A Primer on Process Reparenting in Windows
By Yarden Shafir
Process reparenting is a technique used in Microsoft Windows to create a child process under a different parent process than the one making the call to CreateProcess. Malicious actors can use this technique to evade security products or break process ancestry ties, making detection more challenging. However, process reparenting is also used legitimately across the operating system, for example during execution of packaged or store applications. Like many features, process reparenting can confuse both security products and security teams, leading to either missed detections or false positives on otherwise-innocent applications. This blog post will look at how to investigate this interesting behavior.

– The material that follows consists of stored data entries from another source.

(* ===== verification/VMManager.v ===== *)
(** The manager of the user space: [src/libos/src/vm/vm_manager.rs], and the
    address space of a process, [src/libos/src/vm/process_vm.rs].

    The manager divides the user space into chunks, which it hands to processes,
    and keeps the rest in a free list. Each process lists the chunks it uses. *)

From stdpp Require Import gmap.
From S2P Require Import Prelude Errno Effects External VMRange VMMapOptions VMFreeSpace VMRemap.
From S2P Require Import VMEpc PageTracker VMArea ChunkManager VMChunk ShmManager.

(** The fields of [VMManager] that never change. *)
Record VMManager := mkVMManager { vmm_range : VMRange; vmm_gap_range : option VMRange }.

Section manager.
Context {BF : Bitflags} {BV : BitVecs} {PL : Platform} {EN : Enclave} {US : UserSpace} {RB : RBTrees} {VE : VMEnv}.
Abbreviation VS := (M VMState) (only parsing).

(** * [InternalVMManager] *)

Definition InternalVMManager_init (vm_range : VMRange) (gap_range : option VMRange)
    : Result InternalVMManager :=
  let free_manager := FreeSpace_new vm_range in
  free_manager ← match gap_range with
                 | Some gap_range =>
                     p ← unwrap_result (find_free_range_internal free_manager (VMRange_size gap_range)
                                          PAGE_SIZE (Force (vm_start gap_range)));
                     Ok p.2
                 | None => Ok free_manager
                 end;
  Ok (mkInternalVMManager [] free_manager ∅).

Process Monitor and the Incorrect Stack Trace
Lately I was playing around with the Windows Terminal and the way it runs and operates (something I might write about more in a future blog post). I ran the Windows Terminal through the Windows start menu and recorded its execution with Process Monitor (ProcMon), a SysInternals tool that records the execution, file system, registry, and network operations of a process. When I looked at the recording, I noticed something strange:
According to ProcMon, explorer.exe is starting the terminal process. This makes sense, as explorer.exe is generally the parent process of many user applications. But a close look at the call stack reveals some gaps: Frames 8 and 9 have no symbols and don’t even show a module name. Many would assume this is a shellcode: dynamic memory running from the heap, outside of a regular module. We can investigate this possibility using a debugger or a tool like Process Hacker (now known as System Informer). The output of Process Hacker is shown below.
The memory range to which these stack frames point isn’t mapped at all. So either this is an especially sneaky shellcode and I should recheck my system for yet another nation-state attack, or there is a different explanation.

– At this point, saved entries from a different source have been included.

Lemma single_fault v :
  content s c = Some (SingleVMA v) ->
  fault_out U K (th_pid cur) rip pf errcd s (Chunk_handle_page_fault cur c rip pf errcd kt s).
Proof.
  intros Hv. destruct (single_content U K cur s c v Hs Hc Hv) as (Hvw & Hvr & Hsh & Hlim).
  assert (Hview : forall a, a ∈ ck_range c -> pmap s (th_pid cur) a = Some (va_perms v, file_pos v a)).
  { intros a Ha. rewrite (pmap_in U K s Hs _ c a _ Hc Ha Hv). cbn. rewrite Hvr. by rewrite bool_decide_true. }
  unfold fault_out. rewrite (Hview pf Hpf). unfold Chunk_handle_page_fault.
  rewrite (bind_ok _ _ _ _ _ (run_internal c _ s Hv)). rewrite <- Hvr in Hpf.
  pose proof (area_page_fault (vs_world s) v rip pf errcd kt (vw_pcm _ _ _ Hs) Hvw Hpf) as Hout.
  unfold access_allowed in Hout. fold (perms_allow (va_perms v) rip pf errcd) in Hout.
  unfold mbind, M_bind, in_world.
  destruct (VMArea_handle_page_fault v rip pf errcd kt (vs_world s)) as [[v'|e|] w'].
  - destruct Hout as (-> & Hv' & Hr' & Hp' & Hf' & Ha' & Hpage & Hcom & _).
    destruct (single_update U K cur s c v v' w' _ Hs Hc Hv Hcom) as [Hs' Hpm]; auto; [|congruence|
      unfold VMArea_is_shared in *; by rewrite Ha'|].
    { intros a HP. rewrite <- Hvr. by apply (fault_pages _ _ _ _ _ _ Hvw Hpf HP). }
    split_and!; [exact Hs'| | |].
    + intros q a. rewrite Hpm. case_bool_decide as Hb; [|done]. destruct Hb as [-> Ha].
      rewrite (Hview a Ha). unfold file_pos. by rewrite Hp', Hf', Hr'.
    + intros Ht. apply Hpage. by rewrite <- (page_type _ _ _ Hvw Hpf).
    + eexists. split; [exact Hcom|]. intros a HP.
      rewrite Hview; [by eexists|]. rewrite <- Hvr. by apply (fault_pages _ _ _ _ _ _ Hvw Hpf HP).
  - destruct Hout as (-> & -> & ->). f_equal. apply u_world_same.
  - destruct Hout as (-> & _ & ?). cbn. by rewrite file_of_pos.
Qed.
(** The process maps what its areas of a chunk with several areas map. *)
Lemma multi_view ci a :
  content s c = Some (MultiVMA ci) -> a ∈ ck_range c ->
  pmap s (th_pid cur) a
  = match area_at (vmas (ci_chunk_manager ci)) a with
    | Some v => if bool_decide (va_access v = Private (th_pid cur)) then Some (va_perms v, file_pos v a) else None
    | None => None
    end.
Proof.
  intros Hci Ha. rewrite (pmap_in U K s Hs _ c a _ Hc Ha Hci). cbn. unfold view.
  by destruct (area_at _ a).
Qed.

Lemma multi_fault ci :
  content s c = Some (MultiVMA ci) -> th_pid cur <> 0 ->
  fault_out U K (th_pid cur) rip pf errcd s (Chunk_handle_page_fault cur c rip pf errcd kt s).
Proof.
  intros Hci Hpid. destruct (multi_content U K s c ci Hs Hcc Hci) as [Hcm Hcr].
  unfold fault_out. rewrite (multi_view ci pf Hci Hpf). unfold Chunk_handle_page_fault.
  rewrite (bind_ok _ _ _ _ _ (run_internal c _ s Hci)).
  destruct (ChunkManager_handle_page_fault (th_pid cur) rip pf errcd kt (ci_chunk_manager ci, vs_world s))
    as [res [cm' w']] eqn:Hrun.
  rewrite (run_on_manager _ _ _ _ _ _ _ Hci Hrun).
  pose proof (chunk_page_fault (th_pid cur) rip pf errcd kt (ci_chunk_manager ci) (vs_world s) Hpid (vw_pcm _ _ _ Hs) Hcm)
    as Hout. cbv zeta in Hout. rewrite Hrun in Hout. rewrite Hcr in Hout.
  assert (Hsame : forall e, (res, (cm', w')) = (Err e, (ci_chunk_manager ci, vs_world s)) ->
    (res, u_world w' (u_cell c (MultiVMA (mkChunkInternal cm' (ci_process_set ci))) s)) = (Err e, s)).
  { intros e [= -> -> ->]. f_equal. rewrite u_cell_same; [apply u_world_same|]. by destruct ci. }
  specialize (Hout ltac:(vmrange_unfold; lia)).
  destruct (area_at (vmas (ci_chunk_manager ci)) pf) as [v|] eqn:Hat; [|by apply Hsame].
  case_bool_decide as Hacc; [|by apply Hsame]. pose proof (area_at_Some _ _ _ Hat) as [Hv Hvpf].
  assert (Hvw : area_wf (pcm s) v).
  { apply list_elem_of_split in Hv as (pre & suf & Hl). by apply (owned_middle _ _ _ _ _ Hcm Hl (ex_intro _ _ (conj Hacc Hpid))). }
  unfold access_allowed in Hout. fold (perms_allow (va_perms v) rip pf errcd) in Hout.
  destruct (perms_allow (va_perms v) rip pf errcd); [|by apply Hsame].
  destruct res as [u|e|]; [|done|destruct Hout as [_ ?]; cbn; by rewrite file_of_pos].
  destruct Hout as (Hcm' & Hr & _ & Hview & Hpage & Hcom).
  assert (Hin : forall a, negb (VMArea_is_fully_committed v) && (if kt || (PF_NUM_THRESHOLD <=? va_pf_count v)
    then bool_decide (a ∈ va_range v) else bool_decide (a = page_of pf)) = true -> a ∈ va_range v /\ a ∈ ck_range c).
  { intros a HP. apply (fault_pages _ _ _ _ _ _ Hvw Hvpf) in HP. split; [done|]. rewrite <- Hcr.
    apply (areas_ordered_bound _ _ _ a (cw_ordered _ _ Hcm)). by eapply in_areas_elem. }
  destruct (multi_update U K (th_pid cur) s c ci cm' w' _ Hs Hc Hci Hcom) as [Hsw Hpm]; auto; [by apply Hin|..].
  { intros q a p f Ha. right. rewrite Hview in Ha. eauto. }
  split_and!; [by eapply switch_wf| | |].
  - intros q a. cbn [snd]. rewrite Hpm. case_bool_decide as Hb; [|done]. destruct Hb as [Ha Hq].
    rewrite (pmap_in U K s Hs q c a _ Hq Ha Hci). cbn. by rewrite Hview.
  - intros Ht. apply Hpage. by rewrite <- (page_type _ _ _ Hvw Hvpf).
  - eexists. split; [exact Hcom|]. intros a [Ha Hac]%Hin. rewrite (multi_view ci a Hci Hac).
    apply list_elem_of_split in Hv as (pre & suf & Hl). pose proof (cw_ordered _ _ Hcm) as Hord. rewrite Hl in Hord |- *.
    rewrite (area_at_middle _ _ _ _ _ _ Hord Ha). rewrite bool_decide_true by done. by eexists.
Qed.
End fault.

To get to the root cause, I turn to the (almost) always-reliable debugger: WinDbg. We’ll use a kernel debugger to track the process creation of the Windows Terminal and observe the data on which ProcMon operates, which should give some indication about what’s really going on.
First, let’s start a recording session with ProcMon, which makes it load its kernel driver and register a process notify routine. Many Endpoint Detection and Response (EDR) systems and system monitoring tools use this callback to get notified about process creation and termination. To follow ProcMon’s steps, we’ll set a breakpoint on this callback and see what happens.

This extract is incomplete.